My Spanish guest Gisela Cantos Mateos prepared from WoS in Excel two tables Documents X Institutions and Documents X KeyWordsPlus of cleaned data. The problem is that in both tables the set of Documents is not the same - for some documents the data about institutions or keywords were missing. The document's Id (number) is the same in both tables.
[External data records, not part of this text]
(** * Shallow embedding of HDXer's MaxEnt reweighting (src/HDXer/reweighting.py)

    Floating-point arrays are modelled over the reals, with one extra value
    [NaN] for numpy's [nan]: arithmetic propagates it, [NaN * 0 = NaN], and
    [NaN != 0] is true, as in IEEE 754.  Overflow to infinity is not
    modelled (the reals do not overflow).  A numpy array of shape
    [n_segments, n_residues, n_times] is a list of lists of lists in that
    order; a [n_residues, n_frames] matrix is a list of rows.

    Python's semantics of the methods is a state and exception monad over
    the [MaxEnt] object and the module's global namespace: a raised
    exception keeps every mutation made before it, as in Python. *)

From Stdlib Require Import Reals Lra Lia String List Bool ZArith.
Import ListNotations.
Open Scope R_scope.
Open Scope string_scope.

(** ** Floating-point values with NaN *)

Inductive num : Type :=
| Fin (r : R)
| NaN.

Definition nlift2 (f : R -> R -> R) (a b : num) : num :=
  match a, b with
  | Fin x, Fin y => Fin (f x y)
  | _, _ => NaN
  end.

Definition nadd := nlift2 Rplus.
Definition nsub := nlift2 Rminus.
Definition nmul := nlift2 Rmult.
Definition nopp (a : num) : num :=
  match a with Fin x => Fin (- x) | NaN => NaN end.
Definition nsq (a : num) : num := nmul a a.

(** Division; a zero divisor gives [NaN] (numpy gives [nan] for [0/0] and
    an infinity otherwise; only [0/0] is reached in this development). *)
Definition ndiv (a b : num) : num :=
  match a, b with
  | Fin x, Fin y => if Req_EM_T y 0 then NaN else Fin (x / y)
  | _, _ => NaN
  end.

Definition nexp (a : num) : num :=
  match a with Fin x => Fin (exp x) | NaN => NaN end.

(** [np.sqrt] of a negative number is [nan]. *)
Definition nsqrt (a : num) : num :=
  match a with
  | Fin x => if Rlt_dec x 0 then NaN else Fin (sqrt x)
  | NaN => NaN
  end.

(** [x != 0] on a float: true for [nan]. *)
Definition ne0 (a : num) : bool :=
  match a with
  | Fin x => if Req_EM_T x 0 then false else true
  | NaN => true
  end.

Definition is_nan (a : num) : bool :=
  match a with NaN => true | Fin _ => false end.

(** Multiplication by a boolean filter entry ([True] is 1, [False] is 0). *)
Definition mask (a : num) (b : bool) : num :=
  nmul a (Fin (if b then 1 else 0)).

(** [np.divide(a, b, out=np.full(shape, np.nan), where=c)] at one entry. *)
Definition divide_where (a b : num) (c : bool) : num :=
  if c then ndiv a b else NaN.

(** [np.sum] of a vector: NaN-propagating. *)
Definition nsum (l : list num) : num := fold_right nadd (Fin 0) l.

Fixpoint finite_entries (l : list num) : list R :=
  match l with
  | [] => []
  | Fin x :: t => x :: finite_entries t
  | NaN :: t => finite_entries t
  end.

Definition sumR (l : list R) : R := fold_right Rplus 0 l.

(** [np.nanmean]: mean of the non-NaN entries, [nan] when there is none. *)
Definition nanmean (l : list num) : num :=
  match finite_entries l with
  | [] => NaN
  | ys => Fin (sumR ys / INR (length ys))
  end.

(** [np.nansum]: sum of the non-NaN entries, 0 when there is none. *)
Definition nansum (l : list num) : num := Fin (sumR (finite_entries l)).

(** [np.mean]: NaN-propagating, [nan] on an empty vector. *)
Definition nmean (l : list num) : num :=
  match l with
  | [] => NaN
  | _ => ndiv (nsum l) (Fin (INR (length l)))
  end.

(** ** Array helpers (numpy broadcasting on arrays of matching shape) *)

Fixpoint zipWith {A B C : Type} (f : A -> B -> C) (l1 : list A) (l2 : list B)
  : list C :=
  match l1, l2 with
  | a :: t1, b :: t2 => f a b :: zipWith f t1 t2
  | _, _ => []
  end.

Definition arr3 := list (list (list num)).
Definition filt3 := list (list (list bool)).

Definition map3 (f : num -> num) (a : arr3) : arr3 := map (map (map f)) a.
Definition zip3 {A B C : Type} (f : A -> B -> C)
  (a : list (list (list A))) (b : list (list (list B))) : list (list (list C)) :=
  zipWith (zipWith (zipWith f)) a b.

Definition flatten3 {A : Type} (a : list (list (list A))) : list A :=
  concat (map (@concat A) a).

(** [np.sum(m, axis=0)] of a [rows x n] matrix. *)
Definition sum_axis0 (n : nat) (m : list (list num)) : list num :=
  fold_right (zipWith nadd) (repeat (Fin 0) n) m.

(** Column [t] of a [rows x n_times] matrix, columns as lists. *)
Definition columns (ntimes : nat) (m : list (list num)) : list (list num) :=
  map (fun t => map (fun row => nth t row NaN) m) (seq 0 ntimes).

(** [np.repeat(v[:, np.newaxis], ntimes, axis=1)[np.newaxis].repeat(nsegs, axis=0)]. *)
Definition broadcast_res (nsegs ntimes : nat) (v : list num) : arr3 :=
  repeat (map (fun x => repeat x ntimes) v) nsegs.

(** Shape [n_residues] and [n_times] of a filter array. *)
Definition shape1 (f : filt3) : nat := length (hd [] f).
Definition shape2 (f : filt3) : nat := length (hd [] (hd [] f)).

(** ** Python values, dictionaries and exceptions *)

#[local] Set Warnings "-register-all".

Inductive value : Type :=
| VNone
| VBool (b : bool)
| VNum (x : num)
| VInt (z : Z)
| VStr (s : string)
| VList (l : list value)
| VVec (v : list num)
| VMat (m : list (list num))
| VArr3 (a : arr3)
| VFilt (f : filt3).

(** A Python [dict] with string keys. *)
Definition dict := list (string * value).

Fixpoint dict_lookup (k : string) (d : dict) : option value :=
  match d with
  | [] => None
  | (k', v) :: t => if String.eqb k k' then Some v else dict_lookup k t
  end.

Definition dict_set (k : string) (v : value) (d : dict) : dict :=
  (k, v) :: filter (fun kv => negb (String.eqb k (fst kv))) d.

(** [d.update(e)]. *)
Definition dict_update (d e : dict) : dict :=
  fold_right (fun kv acc => dict_set (fst kv) (snd kv) acc) d e.

Inductive exn : Type :=
| KeyError (k : string)
| NameError (n : string)
| UnboundLocalError (n : string)
| AttributeError (n : string)
| TypeError
| ValueError
| HDX_Error (msg : string)
(** not a Python exception: the model's fuel for a [while] loop ran out *)
| Diverge.

(** [UnboundLocalError] is a subclass of [NameError]. *)
Definition is_NameError (e : exn) : bool :=
  match e with NameError _ | UnboundLocalError _ => true | _ => false end.

Inductive res (A : Type) : Type :=
| Ok (a : A)
| Raise (e : exn).
Arguments Ok {A} a.
Arguments Raise {A} e.

(** ** The MaxEnt object, the module namespace and numpy's random state *)

Record maxent : Type := mkMaxEnt {
  methodparams : dict;
  runparams : option dict;      (** [None]: attribute not yet set *)
  runvalues : option dict;
  mcsamplvalues : option dict
}.

Record world : Type := mkWorld {
  self : maxent;
  globals : dict;               (** module-level names bound at run time *)
  rng : nat -> R;               (** successive [np.random.random_sample()] draws *)
  rng_pos : nat
}.

Definition M (A : Type) : Type := world -> world * res A.

Definition ret {A} (a : A) : M A := fun w => (w, Ok a).
Definition raise {A} (e : exn) : M A := fun w => (w, Raise e).
Definition bind {A B} (m : M A) (f : A -> M B) : M B :=
  fun w => match m w with
           | (w', Ok a) => f a w'
           | (w', Raise e) => (w', Raise e)
           end.

Notation "x <- m ;; k" := (bind m (fun x => k))
  (at level 61, m at next level, right associativity).
Notation "m ;;; k" := (bind m (fun _ => k))
  (at level 61, right associativity).

Definition modify_self (f : maxent -> maxent) : M unit :=
  fun w => (mkWorld (f (self w)) (globals w) (rng w) (rng_pos w), Ok tt).

Definition set_global (k : string) (v : value) : M unit :=
  fun w => (mkWorld (self w) (dict_set k v (globals w)) (rng w) (rng_pos w), Ok tt).

(** [np.random.random_sample()]. *)
Definition random_sample : M R :=
  fun w => (mkWorld (self w) (globals w) (rng w) (S (rng_pos w)), Ok (rng w (rng_pos w))).

Definition from_opt {A} (o : option A) (e : exn) : M A :=
  match o with Some a => ret a | None => raise e end.

(** Attribute access and dictionary subscripting. *)
Definition get_self : M maxent := fun w => (w, Ok (self w)).

Definition mp_get (k : string) : M value :=
  s <- get_self ;; from_opt (dict_lookup k (methodparams s)) (KeyError k).
Definition rp_get (k : string) : M value :=
  s <- get_self ;; d <- from_opt (runparams s) (AttributeError "runparams") ;;
  from_opt (dict_lookup k d) (KeyError k).
Definition rv_get (k : string) : M value :=
  s <- get_self ;; d <- from_opt (runvalues s) (AttributeError "runvalues") ;;
  from_opt (dict_lookup k d) (KeyError k).
Definition mc_get (k : string) : M value :=
  s <- get_self ;; d <- from_opt (mcsamplvalues s) (AttributeError "mcsamplvalues") ;;
  from_opt (dict_lookup k d) (KeyError k).

Definition mp_set (k : string) (v : value) : M unit :=
  modify_self (fun s => mkMaxEnt (dict_set k v (methodparams s)) (runparams s)
                                 (runvalues s) (mcsamplvalues s)).
Definition rv_set (k : string) (v : value) : M unit :=
  s <- get_self ;; d <- from_opt (runvalues s) (AttributeError "runvalues") ;;
  modify_self (fun s => mkMaxEnt (methodparams s) (runparams s)
                                 (Some (dict_set k v d)) (mcsamplvalues s)).
Definition mc_set (k : string) (v : value) : M unit :=
  s <- get_self ;; d <- from_opt (mcsamplvalues s) (AttributeError "mcsamplvalues") ;;
  modify_self (fun s => mkMaxEnt (methodparams s) (runparams s)
                                 (runvalues s) (Some (dict_set k v d))).

(** Reading a bare name inside a function of the module: locals first
    (passed explicitly by the caller), then the module globals. *)
Definition load_global (n : string) : M value :=
  fun w => match dict_lookup n (globals w) with
           | Some v => (w, Ok v)
           | None => (w, Raise (NameError n))
           end.

(** Dynamic type checks of the values read. *)
Definition as_num (v : value) : M num :=
  match v with
  | VNum x => ret x
  | VInt z => ret (Fin (IZR z))
  | VBool b => ret (Fin (if b then 1 else 0))
  | _ => raise TypeError
  end.
Definition as_bool (v : value) : M bool :=
  match v with VBool b => ret b | VInt z => ret (negb (Z.eqb z 0)) | _ => raise TypeError end.
Definition as_int (v : value) : M Z :=
  match v with VInt z => ret z | VBool b => ret (if b then 1%Z else 0%Z) | _ => raise TypeError end.
Definition as_vec (v : value) : M (list num) :=
  match v with VVec l => ret l | _ => raise TypeError end.
Definition as_mat (v : value) : M (list (list num)) :=
  match v with VMat m => ret m | _ => raise TypeError end.
Definition as_arr3 (v : value) : M arr3 :=
  match v with VArr3 a => ret a | _ => raise TypeError end.
Definition as_filt (v : value) : M filt3 :=
  match v with VFilt f => ret f | _ => raise TypeError end.

(** [len(v)]. *)
Definition py_len (v : value) : M nat :=
  match v with
  | VList l => ret (length l)
  | VStr s => ret (String.length s)
  | VVec l => ret (length l)
  | VMat m => ret (length m)
  | VArr3 a => ret (length a)
  | VFilt f => ret (length f)
  | _ => raise TypeError
  end.

(** ** Forward model (the array expressions of the methods below) *)

Definition ncols (m : list (list num)) : nat := length (hd [] m).

Definition scale (c : num) (m : list (list num)) : list (list num) :=
  map (map (nmul c)) m.

(** [lambdas[:, np.newaxis] * m] for one lambda per row of [m]; numpy
    raises on other lengths (or broadcasts a single lambda), where this
    list version stops at the shorter list. *)
Definition rowscale (l : list num) (m : list (list num)) : list (list num) :=
  zipWith (fun x row => map (nmul x) row) l m.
We need to produce the corresponding pair of compatible (the same Documents set) Pajek's two-mode networks.

# transforming two CSV files with different common set into 
# compatible 2-mode networks
# Vladimir Batagelj, 25. October 2014
# source("C:\\Users\\batagelj\\work\\R\\gisela\\gisela.R")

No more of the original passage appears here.